*What is expected*: Copy out the lines of the records below, and only those lines, from the one with "apply (proposal_life_cycle Trace.ticket_confirmed" through the one with "let s' := invoke accept_admin env s in", exactly as they appear.

*Data section*:
Lemma custody_reachable :
  reachable (custody "REG") (respectful "REG") tokens world.
Proof. apply calls_reach, world_reached. Qed.
End Custody.

Lemma registry_solvent_witness :
  owed "USDC" Custody.world.1 = 350 /\
  owed "USDC" Custody.world.1 <= balance Custody.world.2 "USDC" "REG".
Proof.
  split; [vm_compute; reflexivity|].
  apply (registry_solvent "REG" Custody.tokens Custody.world "USDC").
  - apply Custody.covered.
  - apply Custody.custody_reachable.
Defined.

Lemma staker_can_exit_witness :
  exists st s' t',
    unstake_collateral "ORG" (Sample.env 60 ["ORG"]) (Custody.world.1, Custody.world.2)
      = Done tt (s', t') /\
    k_OrganizerStake s' = delete "ORG" (k_OrganizerStake Custody.world.1) /\
    balance t' (stake_token st) "ORG"
      = balance Custody.world.2 (stake_token st) "ORG" + stake_amount st.
Proof.
  destruct (k_OrganizerStake Custody.world.1 !! "ORG") as [st|] eqn:Hst;
    [|vm_compute in Hst; discriminate Hst].
  exists st.
  apply (staker_can_exit "REG" Custody.tokens Custody.world.1
           Custody.world.2 "ORG" st (Sample.env 60 ["ORG"])).
  - apply Custody.covered.
  - rewrite <- surjective_pairing. apply Custody.custody_reachable.
  - exact Hst.
  - done.
  - done.
  - by left.
Defined.

Lemma proposal_life_cycle_witness :
  let w := Trace.world Trace.sale_calls in
  let c := ProposeParameterChange "ADM" (SetPlatformFee 300) 0 in
  let env := Sample.env 50 ["ADM"] in
  let w' := Trace.world (Trace.sale_calls ++ [(env, c)]) in
  prop_transition c env w.1 0 (k_Proposal w.1 !! 0) (k_Proposal w'.1 !! 0) /\
  (forall p, k_Proposal w.1 !! 0 = Some p -> ~ live p -> k_Proposal w'.1 !! 0 = Some p).
Proof.
  intros w c env w'.
  apply (proposal_life_cycle Trace.ticket_confirmed Trace.still Trace.tokens w w').
  - apply Trace.world_reachable; [done|]. vm_compute. reflexivity.
  - done.
  - vm_compute. reflexivity.
Defined.

Lemma admin_succession_witness :
  let s := Sample.state <| k_PendingAdmin := Some "NEW" |> in
  let env := Sample.env 50 ["NEW"] in
  let s' := invoke accept_admin env s in
  (k_Admin s' = k_Admin s \/ exists a, k_Admin s' = Some a /\ admin_change AcceptAdmin env s a) /\
  (k_PendingAdmin s' = k_PendingAdmin s \/ k_PendingAdmin s' = None \/
   exists a, k_PendingAdmin s' = Some a /\ successor_named AcceptAdmin env s a).
Proof.
  intros s env s'.
  apply (admin_succession Trace.ticket_confirmed AcceptAdmin env s Trace.tokens s' Trace.tokens).
  vm_compute. reflexivity.
Defined.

*Answer*:
  apply (proposal_life_cycle Trace.ticket_confirmed Trace.still Trace.tokens w w').
  - apply Trace.world_reachable; [done|]. vm_compute. reflexivity.
  - done.
  - vm_compute. reflexivity.
Defined.

Lemma admin_succession_witness :
  let s := Sample.state <| k_PendingAdmin := Some "NEW" |> in
  let env := Sample.env 50 ["NEW"] in
  let s' := invoke accept_admin env s in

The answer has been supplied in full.